There were also the cloth ears and cold shoulders they had known, at radio and in the record-label executive suites, and the early records that came close, but not close enough, to the group’s proven rage on stage. Cold Chisel, the 1978 debut, and Breakfast at Sweethearts, the gold ’79 followup, had the right stuff in parts, at times in spades: pianist Don Walker’s literate cutting stories, set in true lives and local geography; Jimmy Barnes’ lacerated Scot’s-wolf howl; Ian Moss’ slashing Fender jangle and stilleto-note breaks; the R&B-railroad charge of bassist Phil Small and drummer Steve Prestwich.

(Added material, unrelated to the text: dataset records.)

(* ===== verification/Playback.v ===== *)
(** * Playback negotiation and the media boundary (internal/playback)

    The negotiation request and answer (decision.go), candidates and
    forwarding (flow.go), [HandleDecision] (engine.go) and the part and
    manifest boundary (boundary.go), with the dynamic-range vocabulary of
    internal/sync/normalize.go.

    The services around the engine are arguments: the owner index and the
    policy table, the identity resolver, the PMS origin and the JSON
    decoders. *)

From S2P Require Import Prelude GoStrings GoHttp GoCrypto CacheKeys Policy Trace Sessions.

Module Playback.

Import Sessions.

(** ** The dynamic-range vocabulary (internal/sync/normalize.go) *)

Definition NormalizeDynamicRange (dynamicRange hdrFormat videoCodec videoProfile : string) : string :=
  let text := ToLower (Join [dynamicRange; hdrFormat; videoCodec; videoProfile] " ") in
  let has l := existsb (Contains text) l in
  if has ["dovi"; "dvhe"; "dvav"] || (has ["dolby"] && has ["vision"]) then "DOLBY_VISION"
  else if has ["hdr10+"; "hdr10 plus"; "hdr10plus"] then "HDR10_PLUS"
  else if has ["hdr10"] || (has ["pq"] && negb (has ["hlg"])) then "HDR10"
  else if has ["hlg"] then "HLG"
  else if has ["hdr"] then "HDR_OTHER"
  else if has ["sdr"] then "SDR"
  else "UNKNOWN".

(** ** Candidates (engine.go, flow.go) *)

Record variantSource := mkSource {
  vsMediaIndex : Z;
  vsPlexMediaID : string;
  vsWidth : option Z;
  vsHeight : option Z;
  vsBitrateKbps : option Z;
  vsDynamicRange : string;
  vsVideoCodec : string;
  vsAudioChannels : option Z;
  vsPartAvailable : bool;
  vsPartKey : string;
  vsPartPlexID : string;
  vsVariantUUID : string;
  vsPartUUID : string;
}.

But East – mostly recorded in March and April of 1980, co-produced by the band with engineer Mark Opitz – was Cold Chisel in full boom: all of the above, delivered with indivisible force by a band at the first true peak of its powers. The have-not’s outrage of the opening salvo, “Standing on the Outside”; the terror laced with tenderness in ‘Choirgirl”; the rough-soul portrait of a young girl forced to grow up too fast; the power- chord mayhem and rolling Who-ish thunder of “Star Hotel,” the high-speed shotgun serving of sexual despair and imperialist economics in Barnes’ rockabilly gem “Rising Sun.” This was rock & roll classicism – the lessons and challenges of Jerry Lee Lewis, Stax/Volt singles, the early Rolling Stones and the electric Bob Dylan – imprinted with Australian verve and nerve, as taut and tough as AC/DC’s pirate swagger.

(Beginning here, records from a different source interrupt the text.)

(* ===== verification/Spike.v ===== *)
(** * The redirect resolver

    internal/spike/spike.go: the location of a media request in tunnel mode,
    from the onboarded server, the part boundary and a delegated token, with
    its ring of redacted events; internal/spike/observations.go: the
    compatibility observations of an operator. *)

From S2P Require Import Prelude GoStrings GoHttp GoNet GoUrl Rings Routing Logging Gateway Trace Playback.

Module Spike.

(** A request as the server received it: its URL with the escaped path. *)
Record http_request := mkHttp { hmethod : string; hurl : URL; hheader : list (string * list string); hlength : Z }.
Definition request_of (r : http_request) : Request :=
  mkRequest (hmethod r) (UPath (hurl r)) (URawQuery (hurl r)) (hheader r) (hlength r).

Record Event := mkEvent {
  Timestamp : string; RequestID : string; SessionID : string; PlaybackTraceID : string; Method : string;
  Path : string; Client : string; Decision : string; RedactedLocation : string; RangePresent : bool; Reason : string
}.
Record ResolveContext := mkCtx { ctxRequestID : string; ctxSessionID : string; ctxPlaybackTraceID : string }.

Definition maxEvents : nat := 200.

(** The store with what its hooks answer now: the lookup of the onboarded
    server, the delegation (an error is its message) and the boundary. *)
Record Store := mkStore {
  Lookup : option (string * string);
  FetchTransient : string → string → string + string;
  PartPolicy : option (Request → string → string → string * bool * string);
  PublicHost : string;
  events : list Event;
}.

Definition ExtractToken (r : http_request) : string := Trace.ExtractToken (request_of r).
Definition partIDFromPath (path : string) : string := Playback.PartIDFromPath path.

Definition spikeEventBase (r : http_request) (ctx : ResolveContext) : Event :=
  mkEvent "" (ctxRequestID ctx) (ctxSessionID ctx) (ctxPlaybackTraceID ctx) (hmethod r)
    (Logging.RedactURLString (RequestURI (hurl r))) (HGet (hheader r) "X-Plex-Client-Identifier") "" ""
    (negb (HGet (hheader r) "Range" =s "")) "".

Definition decided (e : Event) (decision reason location : string) : Event :=
  mkEvent (Timestamp e) (RequestID e) (SessionID e) (PlaybackTraceID e) (Method e) (Path e) (Client e) decision location
    (RangePresent e) reason.

(** [record] stamps the event; the log line it also writes is [event_entry]. *)
Definition record (now : string) (s : Store) (e : Event) : Store :=
  let e := mkEvent now (RequestID e) (SessionID e) (PlaybackTraceID e) (Method e) (Path e) (Client e) (Decision e)
             (RedactedLocation e) (RangePresent e) (Reason e) in
  mkStore (Lookup s) (FetchTransient s) (PartPolicy s) (PublicHost s) (push maxEvents (events s) e).
Definition event_entry (now : string) (e : Event) : Logging.Entry :=
  Logging.Log now (Logging.mkEntry "info" "" "routing.spike" (RequestID e) (Method e) (Path e) 0 0 "" ""
    ((if Reason e =s "" then id else <["reason" := Logging.AString (Reason e)]>)
     (<["event" := Logging.AString ("spike_" +:+ Decision e)]> (<["client" := Logging.AString (Client e)]>
       (<["range" := Logging.ABool (RangePresent e)]> {["location" := Logging.AString (RedactedLocation e)]}))))).

(** The boundary: a denial with its reason, or the reference to redirect to
    and whether it was substituted. *)
Definition boundary (s : Store) (r : http_request) : string + (string * bool) :=
  let uri := RequestURI (hurl r) in
  match PartPolicy s with
  | None => inr (uri, false)
  | Some policy =>
      let partID := partIDFromPath (UPath (hurl r)) in
      if negb (partID =s "") || Gateway.IsBulkMediaRoute (UPath (hurl r)) then
        let '(substitute, deny, reason) := policy (request_of r) partID (Trace.ExtractSession (request_of r)) in
        if deny then inl (if reason =s "" then "part boundary denied" else reason)
        else if negb (substitute =s "") then
          let q := URawQuery (hurl r) in
          inr (if negb (q =s "") && negb (Contains substitute "?") then substitute +:+ "?" +:+ q else substitute, true)
        else inr (uri, false)
      else inr (uri, false)
  end.

Definition Resolve (now : string) (s : Store) (r : http_request) (ctx : ResolveContext) : Store * option string :=
  let base := spikeEventBase r ctx in
  let unavailable reason := (record now s (decided base "unavailable" reason ""), None) in
  match Lookup s with
  | None => unavailable "no onboarded media origin"
  | Some (mediaOrigin, internalOrigin) =>
      let userToken := ExtractToken r in
      if userToken =s "" then unavailable "no user token presented"
      else
        match boundary s r with
        | inl reason => unavailable reason
        | inr (uri, substituted) =>
            match FetchTransient s internalOrigin userToken with
            | inl err => unavailable ("delegation failed: " +:+ err)
            | inr transient =>
                match Routing.BuildDirectOriginURL mediaOrigin uri transient (PublicHost s) with
                | Ok loc =>
                    (record now s (decided base (if substituted then "substituted" else "redirected") ""
                                     (Routing.RedactedLocation loc)), Some loc)
                | Err e => unavailable e
                | Panic => unavailable ""
                end
            end
        end
  end.

(** [Events] copies the ring. *)
Definition Events (s : Store) : list Event := events s.

(** [BoundaryPolicy] of a nil store is nil. *)
Definition BoundaryPolicy (s : option Store) : option (Request → string → string → string * bool * string) :=
  s ← s; PartPolicy s.

(** [NewPostgresStore]: the newest enabled server with both origins; [rows]
    are the servers, oldest first. *)
Record server_row := mkServer { enabled : bool; client_media_origin_url : option string; internal_origin_url : option string }.
Definition postgres_lookup (rows : list server_row) : option (string * string) :=
  row ← last (filter (λ r, enabled r = true) rows);
  media ← client_media_origin_url row; internal ← internal_origin_url row;
  if (media =s "") || (internal =s "") then None else Some (media, internal).
Definition NewPostgresStore (rows : list server_row) (fetch : string → string → string + string) (publicHost : string) : Store :=
  mkStore (postgres_lookup rows) fetch None publicHost [].

(** ** Every decision is recorded *)

Lemma record_events now s e :
  (length (events (record now s e)) <= maxEvents)%nat ∧
  ∃ e', last (events (record now s e)) = Some e' ∧ Decision e' = Decision e ∧ RedactedLocation e' = RedactedLocation e ∧
        Path e' = Path e ∧ Reason e' = Reason e.
Proof.
  split; [apply push_bound|]. eexists. split; [apply push_last; unfold maxEvents; lia|done].
Qed.


Definition w_base : URL := mkURL "https" "" None "1-2-3-4.abc.plex.direct:32400" "" "" false false "" "" "".
Definition w_store : Store :=
  NewPostgresStore [mkServer true (Some "https://1-2-3-4.abc.plex.direct:32400") (Some "http://10.0.0.2:32400")]
    (λ _ t, inr ("transient-" +:+ t)) "edge.example".
Definition w_request (raw : string) : http_request :=
  mkHttp "GET" (default w_base (Parse raw)) [("Range", ["bytes=0-"])] 0.


(** Without a location the decision is "unavailable", and it is recorded. *)
Lemma Resolve_unavailable now s r ctx s' :
  Resolve now s r ctx = (s', None) → ∃ e, last (events s') = Some e ∧ Decision e = "unavailable" ∧ RedactedLocation e = "".
Proof.
  unfold Resolve. cbv zeta.
  assert (Hu : ∀ reason, (record now s (decided (spikeEventBase r ctx) "unavailable" reason ""), None : option string) = (s', None) →
    ∃ e, last (events s') = Some e ∧ Decision e = "unavailable" ∧ RedactedLocation e = "").
  { intros reason [= <-]. destruct (record_events now s (decided (spikeEventBase r ctx) "unavailable" reason "")) as (_ & e & ? & ? & ? & _).
    by exists e. }
  destruct (Lookup s) as [[media internal]|]; [|apply Hu]. destruct (_ =s ""); [apply Hu|].
  destruct (boundary s r) as [|[uri sub]]; [apply Hu|]. destruct (FetchTransient _ _ _); [apply Hu|].
  destruct (Routing.BuildDirectOriginURL _ _ _ _); [done|apply Hu..].
Qed.

(** A caller that presents its token as [token] or [authToken] has it copied
    into the location: only [X-Plex-Token] is replaced. *)
Lemma caller_token_in_location :
  ExtractToken (w_request "/library/parts/7/1/file.mkv?token=persistent") = "persistent" ∧
  (Resolve "now" w_store (w_request "/library/parts/7/1/file.mkv?token=persistent") (mkCtx "1" "s" "")).2 =
  Some "https://1-2-3-4.abc.plex.direct:32400/library/parts/7/1/file.mkv?X-Plex-Token=transient-persistent&token=persistent".
Proof. vm_compute. done. Qed.

(** ** Observations *)

Definition validStates : list string := ["UNKNOWN"; "SUPPORTED"; "UNSUPPORTED"; "DEGRADED"; "ADMIN_FORCED"].

Record Observation := mkObservation {
  Platform : string; Product : string; ProductVersion : string; PlaybackType : string; Status : string; Notes : string
}.
(** A row of [compatibility_profiles] without patterns. *)
Record profile := mkProfile {
  p_platform : string; p_product : string; p_playback : string; p_status : string; p_count : Z;
  p_version : option string; p_notes : option string; p_updated : Z
}.
Definition nullIfEmpty (s : string) : option string := if s =s "" then None else Some s.
Definition profile_for (o : Observation) (p : profile) : bool :=
  (p_platform p =s Platform o) && (p_product p =s Product o) && (p_playback p =s PlaybackType o).
Fixpoint update_first (f : profile → bool) (g : profile → profile) (l : list profile) : list profile :=
  match l with [] => [] | p :: r => if f p then g p :: r else p :: update_first f g r end.

Definition cleaned (o : Observation) : Observation :=
  mkObservation (TrimSpace (Platform o)) (TrimSpace (Product o)) (ProductVersion o) (TrimSpace (PlaybackType o))
    (ToUpper (TrimSpace (Status o))) (Notes o).
Definition version_note (last : option string) (o : Observation) : string :=
  match last with
  | Some v => if negb (v =s "") && negb (v =s ProductVersion o)
              then "version changed " +:+ v +:+ " -> " +:+ ProductVersion o +:+ "; certainty reset by operator review. " +:+ Notes o
              else Notes o
  | None => Notes o
  end.

(** [Record] over the stored profiles; the select finds the row by its
    id. *)
Definition Record_ (now : Z) (rows : list profile) (o : Observation) : outcome (list profile) :=
  let o := cleaned o in
  if (Platform o =s "") || (Product o =s "") || (PlaybackType o =s "")
  then Err "spike: platform, product and playbackType are required"
  else if negb (bool_decide (Status o ∈ validStates)) then Err "spike: invalid status"
  else match find (profile_for o) rows with
       | None => Ok (rows ++ [mkProfile (Platform o) (Product o) (PlaybackType o) (Status o) 1
                                (nullIfEmpty (ProductVersion o)) (nullIfEmpty (Notes o)) now])
       | Some p => Ok (update_first (profile_for o)
                         (λ q, mkProfile (p_platform q) (p_product q) (p_playback q) (Status o) (p_count q + 1)
                                 (nullIfEmpty (ProductVersion o)) (nullIfEmpty (version_note (p_version p) o)) now) rows)
       end.

Definition profile_key (p : profile) : string * string * string := (p_platform p, p_product p, p_playback p).
Definition profiles_ok (rows : list profile) : Prop :=
  NoDup (profile_key <$> rows) ∧ Forall (λ p, p_status p ∈ validStates ∧ 1 <= p_count p) rows.

Lemma update_first_keys f g l : (∀ p, profile_key (g p) = profile_key p) → profile_key <$> update_first f g l = profile_key <$> l.
Proof. intros Hg. induction l as [|p l IH]; [done|]. cbn. destruct (f p); cbn; [by rewrite Hg|by rewrite IH]. Qed.

Lemma Forall_update_first (P : profile → Prop) f g l : Forall P l → (∀ p, P p → P (g p)) → Forall P (update_first f g l).
Proof. intros Hl Hg. induction Hl as [|p l Hp Hl IH]; cbn; [done|]. destruct (f p); constructor; auto. Qed.

Lemma profile_for_key o p : profile_for o p = true ↔ profile_key p = (Platform o, Product o, PlaybackType o).
Proof.
  unfold profile_for, profile_key. rewrite !andb_true_iff, !String.eqb_eq. split; [by intros [[-> ->] ->]|by intros [= -> -> ->]].
Qed.

(** The matrix has one row for a platform, product and playback type, with a
    known state. *)
Lemma Record_ok now rows o rows' : profiles_ok rows → Record_ now rows o = Ok rows' → profiles_ok rows'.
Proof.
  intros [Hd Hf] HR. unfold Record_ in HR. cbv zeta in HR. destruct (_ || _ || _); [done|].
  destruct (bool_decide (Status (cleaned o) ∈ validStates)) eqn:Es; [|done]. apply bool_decide_eq_true in Es. cbn [negb] in HR.
  destruct (find _ rows) as [p|] eqn:Ef; injection HR as <-.
  - split; [by rewrite update_first_keys|]. apply Forall_update_first; [done|]. intros q [_ Hq]. split; [done|cbn; lia].
  - split; [|rewrite Forall_app, Forall_singleton; by split].
    rewrite fmap_app, NoDup_app. split; [done|]. split; [|apply NoDup_singleton].
    intros k (q & -> & Hq)%list_elem_of_fmap Hk%list_elem_of_singleton.
    apply list_elem_of_In in Hq. pose proof (find_none _ _ Ef q Hq) as Hn. cbn in Hn.
    assert (profile_for (cleaned o) q = true) by (by apply profile_for_key). congruence.
Qed.

End Spike.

There were axes to grind too. Midnight Oil, then blowing up Sydney’s North Beaches, were working on a fusion of rock might and the evening news. Cold Chisel went right to the people inside the headlines, folks hammered by current events and the upper crust. “They hold the power, I hold the blame,” Walker wrote – and Barnes sang, with vivid ire – in “Tomorrow”; also a song about how love can conquer all, at least for a night. “Star Hotel” was a riot in fact and impact, composed by Walker after the September ’79 street battle between kids and cops at the Newcastle pub. “An uncontrolled Youth in Asia/Gonna make those fools understand,” Barnes wailed, heightening the danger and revolt in Walker’s pun against Moss’ slicing chords and Small and Prestwich’s precise brawling.

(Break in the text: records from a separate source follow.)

Lemma account_ok p c n :
  pass_ok p → p_stage p = Fetching c → 0 <= n <= MaxEntryBytes + 1 → pass_ok (account p c n).
Proof.
  intros (H1 & H2 & H3 & H4) E Hn. rewrite E in H4. destruct H4 as (H5 & H6 & H7).
  unfold account, pass_ok. cbn [p_requests p_used p_perScope p_stage]. split; [lia|]. split; [lia|].
  split; [|done]. intros s. destruct (decide (s = c_scope c)) as [->|Hne].
  - rewrite lookup_insert_eq. cbn. pose proof (H3 (c_scope c)). lia.
  - rewrite lookup_insert_ne by done. apply H3.
Qed.

Lemma pick_ok p w c :
  config_ok (config w) = true → pass_ok p → exhausted w p = false →
  MaxPerScopePerPass (config w) <=? default 0 (p_perScope p !! c_scope c) = false →
  pass_ok (at_stage p (Picked c)).
Proof.
  intros Hc (H1 & H2 & H3 & _) He Hp. pose proof (config_ok_bounds _ Hc).
  unfold exhausted in He. zbool. unfold pass_ok. cbn. split; [done|]. split; [done|]. split; [done|].
  change MaxEntryBytes with 2097152 in *. lia.
Qed.

Lemma step_ok wd ev : world_ok wd → valid wd ev → world_ok (step wd ev).
Proof.
  intros [Hb Hp] Hv.
  assert (Hsame : ∀ f, bounded (f (wm wd)) → world_ok (on_wm wd f)) by (intros f ?; split; done).
  destruct ev as [d|itj itc key s cr auth|sc|b| | |its c|owner os|it| | | |n|n st]; cbn [step valid] in *.
  - split; done.
  - apply Hsame. unfold track_call. destruct (track_ok key s cr auth); cbn [negb]; [|done].
    cbv zeta. destruct Hv as [Hv1 Hv2]. by apply track_bounded.
  - apply Hsame. unfold ForgetScope. destruct (sc =s ""); [done|].
    apply drop_scope_bounded. by apply (without_context_bounded sc) in Hb.
  - by apply Hsame.
  - by apply Hsame.
  - by apply Hsame.
  - apply Hsame. unfold Configure. destruct (config_ok c) eqn:Ec; cbn [negb fst]; [|done].
    pose proof (config_ok_bounds _ Ec). destruct Hb as (B1 & B2 & B3).
    destruct (evict_until_bounded _ _ _ Hv ltac:(lia)) as (E1 & E2 & E3).
    split; [by rewrite E2|]. split; [by rewrite E2|]. rewrite E3. cbn [contexts]. case_match; [done|].
    rewrite map_size_empty. lia.
  - destruct (running wd) as [p|] eqn:Er; [split; [done|by rewrite Er]|].
    destruct (blocked (wm wd)); [split; [done|by rewrite Er]|]. split; [by apply expire_bounded|]. cbn. unfold pass_ok. cbn.
    split; [lia|]. split; [lia|]. split; [|done]. intros s. rewrite lookup_empty. cbn. lia.
  - destruct (running wd) as [p|] eqn:Er; [|split; [done|by rewrite Er]].
    destruct p as [ow os per rq us stg]. destruct stg; [|split; [done|by rewrite Er]..].
    set (p := mkPass ow os per rq us Idle) in *. destruct (exhausted (wm wd) p) eqn:Ex; [by split|].
    cbv zeta. apply (expire_bounded (clock wd)) in Hb.
    destruct (blocked (expireContexts (clock wd) (wm wd))); [by split|].
    pose proof (nextCandidate_spec it (clock wd) (p_owner p) (p_ownerScope p) (p_perScope p)
                  (expireContexts (clock wd) (wm wd))) as Hn.
    destruct (nextCandidate _ _ _ _ _ _) as [w' oc]. destruct Hn as (N1 & N2 & N3 & _ & N5).
    assert (bounded w') by (eapply bounded_sub; [exact N1|by rewrite N2|exact N3|done]).
    destruct oc as [c|]; [|by split]. split; [done|]. cbn [running].
    destruct (N5 c eq_refl) as (_ & _ & Hd). unfold not_due in Hd. zbool.
    eapply (pick_ok p (wm wd)); [apply Hb|done|done|]. by apply Z.leb_gt.
  - destruct (running wd) as [p|] eqn:Er; [|split; [done|by rewrite Er]].
    destruct p as [ow os per rq us stg]. destruct stg; [split; [done|by rewrite Er]| |split; [done|by rewrite Er]].
    split.
    + cbn. revert Hb. apply bounded_sub; cbn; [apply delete_subseteq|done..].
    + cbn. destruct Hp as (H1 & H2 & H3 & _). done.
  - destruct (running wd) as [p|] eqn:Er; [|split; [done|by rewrite Er]].
    destruct p as [ow os per rq us stg]. destruct stg; [by split|by split|split; [done|by rewrite Er]].
  - destruct (running wd) as [p|] eqn:Er; [|split; [done|by rewrite Er]].
    destruct p as [ow os per rq us stg]. destruct stg; [split; [done|by rewrite Er]| |split; [done|by rewrite Er]].
    destruct (blocked (wm wd)); by split.
  - destruct (running wd) as [p|] eqn:Er; [|split; [done|by rewrite Er]].
    destruct p as [ow os per rq us stg]. destruct stg as [| |c]; [split; [done|by rewrite Er]..|].
    destruct (permit wd c); (split; [|by eapply account_ok]); [by apply on_job_bounded|by apply fail_result_bounded].
  - destruct (running wd) as [p|] eqn:Er; [|split; [done|by rewrite Er]].
    destruct p as [ow os per rq us stg]. destruct stg as [| |c]; [split; [done|by rewrite Er]..|].
    split; [by apply fail_result_bounded|by eapply account_ok].
Qed.

Lemma start_ok : world_ok start.
Proof. split; [|done]. split; [done|]. split; vm_compute; [discriminate|lia]. Qed.

(** Warming is bounded.  In every reachable state, whatever the
    interleaving of browsing, operator actions and background refreshes,
    there are at most [MaxTracked] jobs (at most 512) and 32 credential
    contexts, and a running pass has made at most 64 requests, at most 16
    for one scope, and read at most 256 MiB. *)
Theorem warmer_bounded h wd :
  reached h wd →
  Z.of_nat (size (jobs (wm wd))) <= MaxTracked (config (wm wd)) <= 512 ∧
  (size (contexts (wm wd)) <= 32)%nat ∧
  ∀ p, running wd = Some p →
    p_requests p <= 64 ∧ p_used p <= 268435456 ∧ ∀ s, default 0 (p_perScope p !! s) <= 16.
Proof.
  intros Hr. assert (Hw : world_ok wd).
  { induction Hr as [|h wd ev Hr IH Hv]; [apply start_ok|by apply step_ok]. }
  destruct Hw as [(B1 & B2 & B3) Hp]. pose proof (config_ok_bounds _ B1).
  split; [lia|]. split; [done|]. intros p E. rewrite E in Hp. destruct Hp as (H1 & H2 & H3 & _).
  split; [lia|]. split; [lia|]. intros s. pose proof (H3 s). lia.
Qed.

The clampdown, of course, followed. Walker’s jailhouse letter “Four Walls” was based on another fracas, a 1974 prisoner uprising at Bathurst Gaol, written from the perspective of an inmate living with the payback: “I love to march while some Nazi calls the time/Who’d wanna go home?” Barnes, Glasgow-born and the son of a boxer, bit into those lines like a guy who knew, someday, he’d get that turnkey on open, even ground.
East was made by a great live pub band in meticulous studio fashion. The polish was impressive. So were the neatly etched details in the gleam and reverb, like the way Barnes’ vocal and Moss’ guitar hit and hold the same high note in”Standing on the Outside” (“And I know!”) and the dark allure of Moss’s own cracked-glass croon in his song “Never Before,” over the engine room’s Jamaica-via-Adelaide bounce. In Prestwich’s “Best Kept Lies,” Walker punctuated the loping gait with organ jabs, like the Doors’ Ray Manzarek keeping time at a Bob Marley session. Small’s “My Baby”; was pure pop pleasure, sung by Moss with husky swinging affection…
East never sounded merely skillful, or compromised, only right – an articulated fury that caught the national psyche… For Australians, East is a cornerstone of rock history and the national identity.